Going down the listing below, print exactly each line from the one with "rstatus (get_progress user param s) = 500)" up to and including the one with "(param = ObjectIdText (Db._id u) ->", and skip the rest.

RECORDS FOR THE TASK section start

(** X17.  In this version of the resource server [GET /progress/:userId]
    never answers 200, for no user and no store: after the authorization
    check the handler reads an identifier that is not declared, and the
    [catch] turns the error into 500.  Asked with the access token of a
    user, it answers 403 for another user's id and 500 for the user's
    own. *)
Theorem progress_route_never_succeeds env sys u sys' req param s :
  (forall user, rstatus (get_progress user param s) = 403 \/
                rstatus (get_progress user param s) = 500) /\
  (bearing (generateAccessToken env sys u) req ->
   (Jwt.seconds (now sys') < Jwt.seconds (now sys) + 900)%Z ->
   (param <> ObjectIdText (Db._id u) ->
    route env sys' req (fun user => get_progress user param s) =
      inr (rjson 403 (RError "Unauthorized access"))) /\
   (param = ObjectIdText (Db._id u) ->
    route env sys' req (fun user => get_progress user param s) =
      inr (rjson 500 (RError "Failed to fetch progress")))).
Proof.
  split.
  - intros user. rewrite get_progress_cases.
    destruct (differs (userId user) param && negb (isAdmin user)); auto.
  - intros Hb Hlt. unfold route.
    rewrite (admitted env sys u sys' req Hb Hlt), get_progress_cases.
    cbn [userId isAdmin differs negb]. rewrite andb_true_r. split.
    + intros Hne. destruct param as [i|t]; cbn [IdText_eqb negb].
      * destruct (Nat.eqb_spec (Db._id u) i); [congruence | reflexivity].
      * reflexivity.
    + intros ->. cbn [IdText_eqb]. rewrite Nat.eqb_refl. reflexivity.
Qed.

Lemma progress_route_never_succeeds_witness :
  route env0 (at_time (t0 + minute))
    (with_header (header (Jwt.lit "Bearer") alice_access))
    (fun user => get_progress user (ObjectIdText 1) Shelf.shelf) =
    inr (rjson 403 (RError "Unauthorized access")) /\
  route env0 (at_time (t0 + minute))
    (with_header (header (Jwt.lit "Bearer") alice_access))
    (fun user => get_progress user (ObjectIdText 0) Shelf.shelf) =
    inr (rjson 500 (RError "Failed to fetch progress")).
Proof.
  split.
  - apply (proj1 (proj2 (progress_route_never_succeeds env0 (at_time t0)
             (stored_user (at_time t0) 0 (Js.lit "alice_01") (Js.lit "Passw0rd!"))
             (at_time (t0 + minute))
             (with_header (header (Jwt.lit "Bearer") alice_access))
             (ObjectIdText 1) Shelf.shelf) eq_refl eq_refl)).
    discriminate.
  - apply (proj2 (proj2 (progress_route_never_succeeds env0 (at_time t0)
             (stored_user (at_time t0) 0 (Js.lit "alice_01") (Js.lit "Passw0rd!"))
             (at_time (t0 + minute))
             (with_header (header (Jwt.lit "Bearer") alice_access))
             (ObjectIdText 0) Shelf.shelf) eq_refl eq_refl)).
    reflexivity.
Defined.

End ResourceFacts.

RECORDS FOR THE TASK section end
RECORDS FOR THE TASK section start

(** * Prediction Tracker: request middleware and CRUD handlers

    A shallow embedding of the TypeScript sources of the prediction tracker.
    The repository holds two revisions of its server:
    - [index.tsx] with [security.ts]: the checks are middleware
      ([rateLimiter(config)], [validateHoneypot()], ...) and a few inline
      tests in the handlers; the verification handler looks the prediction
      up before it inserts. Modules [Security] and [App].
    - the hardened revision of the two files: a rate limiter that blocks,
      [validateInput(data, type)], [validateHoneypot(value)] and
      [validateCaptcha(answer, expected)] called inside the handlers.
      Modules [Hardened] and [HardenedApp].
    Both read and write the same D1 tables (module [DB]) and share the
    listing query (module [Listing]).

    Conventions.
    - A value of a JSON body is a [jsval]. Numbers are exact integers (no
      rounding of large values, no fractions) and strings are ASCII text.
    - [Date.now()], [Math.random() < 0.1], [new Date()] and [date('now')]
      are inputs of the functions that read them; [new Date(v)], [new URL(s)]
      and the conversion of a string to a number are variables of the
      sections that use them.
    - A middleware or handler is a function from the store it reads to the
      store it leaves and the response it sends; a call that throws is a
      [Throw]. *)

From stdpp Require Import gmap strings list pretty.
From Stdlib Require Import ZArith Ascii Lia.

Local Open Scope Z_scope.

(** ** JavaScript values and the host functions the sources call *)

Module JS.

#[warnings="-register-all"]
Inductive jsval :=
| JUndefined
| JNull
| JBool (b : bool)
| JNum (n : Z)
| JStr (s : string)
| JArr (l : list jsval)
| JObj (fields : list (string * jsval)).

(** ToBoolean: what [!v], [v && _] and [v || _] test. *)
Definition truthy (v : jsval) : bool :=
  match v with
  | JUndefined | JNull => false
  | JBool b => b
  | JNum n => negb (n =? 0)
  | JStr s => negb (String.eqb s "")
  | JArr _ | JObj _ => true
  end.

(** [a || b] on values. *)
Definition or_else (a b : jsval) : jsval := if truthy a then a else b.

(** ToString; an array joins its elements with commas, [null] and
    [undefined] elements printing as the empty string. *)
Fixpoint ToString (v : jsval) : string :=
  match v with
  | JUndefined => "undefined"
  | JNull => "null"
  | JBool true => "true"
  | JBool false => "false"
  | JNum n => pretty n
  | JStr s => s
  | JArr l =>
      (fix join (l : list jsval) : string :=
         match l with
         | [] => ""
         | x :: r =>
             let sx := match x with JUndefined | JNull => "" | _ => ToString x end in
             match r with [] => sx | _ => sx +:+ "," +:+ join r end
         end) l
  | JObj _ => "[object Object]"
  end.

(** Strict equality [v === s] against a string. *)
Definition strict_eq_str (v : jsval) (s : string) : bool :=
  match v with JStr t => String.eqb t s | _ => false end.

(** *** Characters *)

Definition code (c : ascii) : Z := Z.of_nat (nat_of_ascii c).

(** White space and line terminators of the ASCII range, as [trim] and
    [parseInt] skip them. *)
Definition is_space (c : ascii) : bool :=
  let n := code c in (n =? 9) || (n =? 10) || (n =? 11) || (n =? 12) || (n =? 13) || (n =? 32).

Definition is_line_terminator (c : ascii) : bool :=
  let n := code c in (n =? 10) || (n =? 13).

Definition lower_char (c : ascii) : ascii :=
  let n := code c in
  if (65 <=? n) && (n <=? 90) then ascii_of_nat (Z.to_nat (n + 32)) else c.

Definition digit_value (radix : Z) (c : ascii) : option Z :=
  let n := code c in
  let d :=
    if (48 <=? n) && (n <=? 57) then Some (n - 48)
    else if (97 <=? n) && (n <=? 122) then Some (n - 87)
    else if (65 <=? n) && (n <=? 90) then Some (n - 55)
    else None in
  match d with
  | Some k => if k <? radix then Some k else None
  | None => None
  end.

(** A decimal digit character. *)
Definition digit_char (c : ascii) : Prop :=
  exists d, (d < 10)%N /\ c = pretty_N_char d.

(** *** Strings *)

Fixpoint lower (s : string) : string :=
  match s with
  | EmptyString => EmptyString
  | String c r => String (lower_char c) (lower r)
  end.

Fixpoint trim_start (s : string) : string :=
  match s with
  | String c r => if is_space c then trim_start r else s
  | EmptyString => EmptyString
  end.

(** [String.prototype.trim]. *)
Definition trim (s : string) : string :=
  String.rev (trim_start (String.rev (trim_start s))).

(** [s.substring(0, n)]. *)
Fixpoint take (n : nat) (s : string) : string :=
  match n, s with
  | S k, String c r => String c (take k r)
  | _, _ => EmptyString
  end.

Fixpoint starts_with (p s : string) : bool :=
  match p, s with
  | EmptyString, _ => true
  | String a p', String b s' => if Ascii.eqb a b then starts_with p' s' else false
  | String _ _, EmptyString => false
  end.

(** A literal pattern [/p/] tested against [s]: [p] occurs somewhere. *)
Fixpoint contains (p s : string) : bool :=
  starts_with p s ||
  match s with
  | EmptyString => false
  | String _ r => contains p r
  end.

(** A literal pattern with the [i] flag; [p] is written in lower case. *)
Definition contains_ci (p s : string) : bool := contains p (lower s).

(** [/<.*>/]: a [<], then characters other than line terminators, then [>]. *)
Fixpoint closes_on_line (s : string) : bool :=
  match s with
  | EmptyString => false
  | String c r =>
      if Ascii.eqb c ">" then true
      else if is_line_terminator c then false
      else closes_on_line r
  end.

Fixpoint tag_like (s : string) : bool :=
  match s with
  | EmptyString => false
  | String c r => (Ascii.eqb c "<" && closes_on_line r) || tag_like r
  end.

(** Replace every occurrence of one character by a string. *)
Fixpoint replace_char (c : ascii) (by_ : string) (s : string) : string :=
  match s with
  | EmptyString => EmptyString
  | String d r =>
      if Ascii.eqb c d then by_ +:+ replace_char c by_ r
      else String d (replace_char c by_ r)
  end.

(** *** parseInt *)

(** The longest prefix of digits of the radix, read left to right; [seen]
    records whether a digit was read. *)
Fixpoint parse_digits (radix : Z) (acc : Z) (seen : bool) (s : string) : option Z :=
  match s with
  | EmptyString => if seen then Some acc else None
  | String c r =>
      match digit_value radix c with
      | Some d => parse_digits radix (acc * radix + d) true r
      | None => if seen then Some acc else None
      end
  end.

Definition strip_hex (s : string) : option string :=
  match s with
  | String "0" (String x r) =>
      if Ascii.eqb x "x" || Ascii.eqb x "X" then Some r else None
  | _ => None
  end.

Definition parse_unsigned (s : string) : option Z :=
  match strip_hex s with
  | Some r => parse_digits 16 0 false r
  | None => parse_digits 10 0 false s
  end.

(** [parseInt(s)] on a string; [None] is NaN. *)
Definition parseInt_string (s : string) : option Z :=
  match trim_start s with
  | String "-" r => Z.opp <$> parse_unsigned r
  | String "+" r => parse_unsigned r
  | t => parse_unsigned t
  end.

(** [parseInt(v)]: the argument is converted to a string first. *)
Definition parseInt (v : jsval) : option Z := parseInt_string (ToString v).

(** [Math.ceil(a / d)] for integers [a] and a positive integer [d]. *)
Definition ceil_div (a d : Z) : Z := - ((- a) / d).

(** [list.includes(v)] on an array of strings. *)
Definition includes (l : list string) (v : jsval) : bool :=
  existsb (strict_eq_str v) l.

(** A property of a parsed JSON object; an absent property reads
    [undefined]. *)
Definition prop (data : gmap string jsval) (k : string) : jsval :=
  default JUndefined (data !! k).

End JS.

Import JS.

RECORDS FOR THE TASK section end

### EXPECTED ANSWER
                rstatus (get_progress user param s) = 500) /\
  (bearing (generateAccessToken env sys u) req ->
   (Jwt.seconds (now sys') < Jwt.seconds (now sys) + 900)%Z ->
   (param <> ObjectIdText (Db._id u) ->
    route env sys' req (fun user => get_progress user param s) =
      inr (rjson 403 (RError "Unauthorized access"))) /\
   (param = ObjectIdText (Db._id u) ->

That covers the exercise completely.